*** Block opens ***

(* ===== verification/GovernanceObject.v ===== *)
(** Votes of smartnodes on governance objects ([governance/governance-vote.h], [governance/governance-votedb.cpp],
    [governance/governance-object.cpp]): the votes, the file of votes an object keeps, the tally and the flags computed from it. *)

From stdpp Require Import prelude gmap fin_maps sorting.
From Stdlib Require Import ZArith Lia.
From S2P Require Import Prelude Serialize Chain ActiveChain Hashes Opcodes Transaction Script Numbers StrEncodings ProTx SmartnodeList Spork TxFormat.

Open Scope Z_scope.

(** ** Votes *)

Definition VOTE_OUTCOME_NONE : Z := 0.
Definition VOTE_OUTCOME_YES : Z := 1.
Definition VOTE_OUTCOME_NO : Z := 2.
Definition VOTE_OUTCOME_ABSTAIN : Z := 3.
Definition VOTE_SIGNAL_NONE : Z := 0.
Definition VOTE_SIGNAL_FUNDING : Z := 1.
Definition VOTE_SIGNAL_VALID : Z := 2.
Definition VOTE_SIGNAL_DELETE : Z := 3.
Definition VOTE_SIGNAL_ENDORSED : Z := 4.
Definition MAX_SUPPORTED_VOTE_SIGNAL : Z := VOTE_SIGNAL_ENDORSED.

Record CGovernanceVote := mkVote {
  nVoteSignal : Z;
  smartnodeOutpoint : COutPoint;
  nParentHash : Z;
  nVoteOutcome : Z;
  vote_nTime : Z;
  vote_vchSig : list Z
}.
#[export] Instance CGovernanceVote_eq_dec : EqDecision CGovernanceVote.
Proof. solve_decision. Defined.

(** The enumerations have no negative values: they are stored as [unsigned int]. *)
Definition GetSignal (v : CGovernanceVote) : Z := u32 (nVoteSignal v).
Definition GetOutcome (v : CGovernanceVote) : Z := u32 (nVoteOutcome v).
Definition SetTime (v : CGovernanceVote) (nTimeIn : Z) : CGovernanceVote :=
  mkVote (nVoteSignal v) (smartnodeOutpoint v) (nParentHash v) (nVoteOutcome v) nTimeIn (vote_vchSig v).

(** [hash.ToString()], and [ToStringShort] of an outpoint. *)
Definition uint256_ToString (h : Z) : list Z := HexStr (rev (le_bytes 32 h)) false.
Definition ToStringShort (o : COutPoint) : list Z := take 64 (uint256_ToString o.1) ++ [45] ++ decimal o.2.

(** [operator<] of votes: each further comparison asks for equality where the one before asked for the opposite. *)
Definition outpoint_lt (a b : COutPoint) : bool := uint256_lt a.1 b.1 || (bool_decide (a.1 = b.1) && (a.2 <? b.2)).
Definition vote_lt (vote1 vote2 : CGovernanceVote) : bool :=
  let fResult := outpoint_lt (smartnodeOutpoint vote1) (smartnodeOutpoint vote2) in
  if negb fResult then false
  else
    let fResult := bool_decide (smartnodeOutpoint vote1 = smartnodeOutpoint vote2) in
    let fResult := fResult && uint256_lt (nParentHash vote1) (nParentHash vote2) in
    if negb fResult then false
    else
      let fResult := fResult && bool_decide (nParentHash vote1 = nParentHash vote2) in
      let fResult := fResult && (nVoteOutcome vote1 <? nVoteOutcome vote2) in
      if negb fResult then false
      else
        let fResult := fResult && bool_decide (nVoteOutcome vote1 = nVoteOutcome vote2) in
        let fResult := fResult && bool_decide (nVoteSignal vote1 = nVoteSignal vote2) in
        if negb fResult then false
        else
          let fResult := fResult && bool_decide (nVoteSignal vote1 = nVoteSignal vote2) in
          fResult && (vote_nTime vote1 <? vote_nTime vote2).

*** Block closes ***

## WORK REQUEST
Starting at the line that has "Definition VOTE_SIGNAL_DELETE : Z := 3." in the records above, restate word for word every line until the one that has "Definition SetTime (v", and include that one as well.

## EXERCISE RESULT
Definition VOTE_SIGNAL_DELETE : Z := 3.
Definition VOTE_SIGNAL_ENDORSED : Z := 4.
Definition MAX_SUPPORTED_VOTE_SIGNAL : Z := VOTE_SIGNAL_ENDORSED.

Record CGovernanceVote := mkVote {
  nVoteSignal : Z;
  smartnodeOutpoint : COutPoint;
  nParentHash : Z;
  nVoteOutcome : Z;
  vote_nTime : Z;
  vote_vchSig : list Z
}.
#[export] Instance CGovernanceVote_eq_dec : EqDecision CGovernanceVote.
Proof. solve_decision. Defined.

(** The enumerations have no negative values: they are stored as [unsigned int]. *)
Definition GetSignal (v : CGovernanceVote) : Z := u32 (nVoteSignal v).
Definition GetOutcome (v : CGovernanceVote) : Z := u32 (nVoteOutcome v).
Definition SetTime (v : CGovernanceVote) (nTimeIn : Z) : CGovernanceVote :=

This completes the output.